I discovered that travelling to outer space to explore the northern celestial hemisphere was not that complicated after all. I made travel arrangements (by means of membership) with Slooh and each night I hop on one of the seven robotic telescopes to wherever I want to go
(There is a genuine rumour that by the end of the year the number of telecopes will grow)
Travelling to these distant places takes some preparation. What kind of experience am I hoping for on a given night? Do I want the extreme thrills of seeing galaxies being ripped apart or would I prefer going slowly, gliding over the stars of delicate open clusters? Some prefer big and bright. I do love the “wow” factor of beautiful celestial wonders but mostly I tend to wander off the beaten celestial track.
It’s not close to Xmas yet but recently I reserved a mission to Polaris. At least I had to get aquainted with the north pole star. As I tried to determine which of the stars in the field of view could be Polaris, I discovered a very faint object close to the star almost central in the image. Not only had I found Polaris, but I also learnt that the faint object close by was in fact a galaxy, Polarissima Borealis (NGC 3172)

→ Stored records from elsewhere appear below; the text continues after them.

(* ===== verification/SystemProps.v ===== *)
(** * What the parts guarantee together

    The store of a running system only ever changes by actions of the chat
    store, its client stays well formed and numbers its frames; what a change of
    the token does to the connection; a text sent by one system is shown by
    another, and a recall asked for in one is carried out in another. *)

From S2P Require Import Prelude JsNum JsMap Types ChatStore ChatStoreProps.
From S2P Require Import ProtoRuntime ProtoLaws ProtoSchema ProtoMessages ProtoCodecs ProtoPacket ProtoWire ProtoPacketProps.
From S2P Require Import Mentions Realtime RealtimeProps Hooks HooksProps System.
Import ChatStore Hooks System.
Import (notations) Realtime.

(** ** The store changes by actions only *)

Definition reaches (st st' : State) : Prop := ∃ acts, st' = ChatStoreProps.run acts st.

#[export] Instance reaches_preorder : PreOrder reaches.
Proof.
  split; [by exists []|]. intros s1 s2 s3 [a1 ->] [a2 ->]. exists (a1 ++ a2). unfold ChatStoreProps.run. by rewrite foldl_app.
Qed.

Lemma reaches_dispatch a st st' : reaches st st' → reaches st (ChatStoreProps.dispatch a st').
Proof. intros H. transitivity st'; [done|]. by exists [a]. Qed.

(** The actions the hooks use. *)
Ltac reach :=
  lazymatch goal with
  | |- reaches ?s ?s => reflexivity
  | |- reaches _ (setConversations ?l ?s) => apply (reaches_dispatch (ASetConversations l)); reach
  | |- reaches _ (upsertConversation ?p ?s) => apply (reaches_dispatch (AUpsert p)); reach
  | |- reaches _ (setActiveTopic ?t ?s) => apply (reaches_dispatch (ASetActive t)); reach
  | |- reaches _ (appendMessage ?t ?m ?s) => apply (reaches_dispatch (AAppend t m)); reach
  | |- reaches _ (updateMessageStatus ?t ?c ?p ?s) => apply (reaches_dispatch (AUpdateStatus t c p)); reach
  | |- reaches _ (recallMessage ?t ?q ?m ?s) => apply (reaches_dispatch (ARecall t q m)); reach
  | |- reaches _ (setMessagesLoading ?t ?b ?s) => apply (reaches_dispatch (ASetLoading t b)); reach
  | |- reaches _ (prependMessages ?t ?ms ?b ?s) => apply (reaches_dispatch (APrepend t ms b)); reach
  | |- reaches _ (markTopicRead ?t ?u ?s) => apply (reaches_dispatch (AMarkRead t u)); reach
  | |- reaches _ (updateConnectionState ?c ?s) => apply (reaches_dispatch (AConnection c)); reach
  | |- reaches _ (setGroups ?gs ?s) => apply (reaches_dispatch (ASetGroups gs)); reach
  | |- reaches _ (setMemberNames ?t ?ms ?s) => apply (reaches_dispatch (ASetMembers t ms)); reach
  | |- reaches _ (markTopicMentioned ?t ?s) => apply (reaches_dispatch (AMention t)); reach
  | |- reaches _ (ChatStoreProps.dispatch ?a ?s) => apply (reaches_dispatch a); reach
  | |- reaches _ (fst (match ?x with _ => _ end)) => destruct x; cbn [fst snd]; reach
  | |- reaches _ (fst (fst (match ?x with _ => _ end))) => destruct x; cbn [fst snd]; reach
  | |- reaches _ (snd (fst (match ?x with _ => _ end))) => destruct x; cbn [fst snd]; reach
  | |- reaches _ (match ?x with _ => _ end) => destruct x; cbn [fst snd]; reach
  | |- _ => idtac
  end.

Trying to find all I could about this galaxy, I stumbled upon a delightful story on DeepSkyForum about NGC 3172. It took some intensive searching to reach the author. (Mark – thanks for giving me permission to share this)
Original post: DeepSkyForum Object of the Week (http://www.deepskyforum.com/)
December 29th, 2016 07:03 PM
Mark S Friedman, Wheaton, IL USA
Amateur Astronomer, observer of visual deep sky , visual solar (Ha) and chasing total solar eclipses.
The Author also takes part in a sport called Curling
Mark Friedman had become a grandfather just before Xmas and thought it would probably be a good idea to brush up on tales about jolly old Saint Nicholas.
Conjuring up memories of his youth, he recalled that Santa and his team of elves lived and worked in a place called the North Pole. Googling he found many locations claiming to be the home of Santa and the elves. Taking into account the billions of kids who qualified for presents, he calculated that such a location needed huge infrastructure for all the homes, sheds for the sleighs and to house the workshops. None of the locations that Google suggested seemed suitable for such a massive concern.
Suddenly it struck him – there must have been an omission in the old folk legends. The word “celestial” was never mentioned!
Out came his telescope. Locating Polaris, the north pole star, was easy but as it goes with astronomers, he scanned the nearby sky as well and there he spotted the very faint galaxy Polarissima Borealis. No more doubts, all this while a galaxy has been home to jolly Old Saint Nicholas and his elves!
I bet Mark can’t wait for his grandchild to be old enough to share his discovery.
NGC 3172 was discovered by John Herschel in 1831and added it to the Slough catalogue as JH 250 (Slough being his home observatory in Slough, Berkshire, England)
John Dreyer later catalogued the galaxy as NGC 3172
There is another very faint smudge close to Polarissima Borealis catalogued in the Principal Galaxy Catalog as PGC 36268.